From the course "Text Retrieval and Search Engines" on Coursera I learnt some feedback algorithms in information retrieval system, like Rocchio. But I still can't understand how feedback is used in practical.
Why all feedback algo update the query vector instead of updating the document rank directly?
Are the document click through feedback stored in Postings list?
Thanks
But I still can't understand how feedback is used in practical.
Since you've studied the Rocchio feedback, I'll try to explain with reference to this particular approach although this will be applicable to any other feedback methods as well, e.g. relevance modeling.
The Rocchio algorithm first modifies the current query representation (by adding new terms and re-weighting initial query terms). It then performs a 2nd pass retrieval and obtains a new ranked list.
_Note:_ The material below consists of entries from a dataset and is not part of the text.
Definition default_pwm_params : list aspeed_pwm_channel_params :=
  default_pwm_entry 1 :: replicate 15 (default_pwm_entry 0).

Definition F2F_EDGES : Z := 0x00.

Definition default_tacho_entry : aspeed_tacho_channel_params :=
  {| min_rpm := 2900; limited_inverse := 0; threshold := 0;
     tacho_edge := F2F_EDGES; tacho_debounce := 0; divide := 8 |}.

Definition default_tacho_params : list aspeed_tacho_channel_params :=
  replicate 16 default_tacho_entry.

(** ** Tachometer clock divider ([aspeed_set_fan_tach_ch_enable]) *)

(** [target_div = (clk_freq * 60 / min_rpm * 2) / (0xfffff + 1)], evaluated
    in [unsigned long] and stored in a [u32]. *)
Definition tach_target_div (dm : data_model) (clk min_rpm : Z) : option Z :=
  q ← udiv (ulong dm (clk * 60)) min_rpm;
  Some (u32 (ulong dm (q * 2) / (0xfffff + 1))).

(** The loop [for (i = 0; i < 12; i++) { divide_val = BIT(i) * BIT(i);
    if (divide_val > target_div) break; }]; [n] counts the iterations
    that remain. The result is the pair [(i, divide_val)] at loop exit. *)
Fixpoint tach_div_loop (dm : data_model) (n : nat) (i divide_val target_div : Z)
    : Z * Z :=
  match n with
  | O => (i, divide_val)
  | S n' =>
      let divide_val := u32 (ulong dm (BIT dm i * BIT dm i)) in
      if divide_val >? target_div then (i, divide_val)
      else tach_div_loop dm n' (i + 1) divide_val target_div
  end.

(** Exponent [i] and divisor [divide_val] chosen for a target. *)
Definition tach_div_select (dm : data_model) (target_div : Z) : Z * Z :=
  if target_div =? 0 then (0, 1) else tach_div_loop dm 12 0 0 target_div.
Why all feedback algo update the query vector instead of updating the document rank directly?
This is because if the initial query representation is not good enough, the initial ranked list wont have a high recall. This means that even reranking the results won't be much useful (unless of course you're doing a highly precision oriented task and all you care about is P@10). Additional terms in the query will often have a significant impact in retrieving more relevant documents in top-1000.
Are the document click through feedback stored in Postings list?
No, the postings list may additionally contain per-document statistics for a particular term (the head of the list), e.g. term positions etc. The information of whether a document was clicked or not is a global information, not pertaining to a specific term. Also, user clicks are not used to modify the ranking of the current query. They could be used, rather, to build user profiles of interest.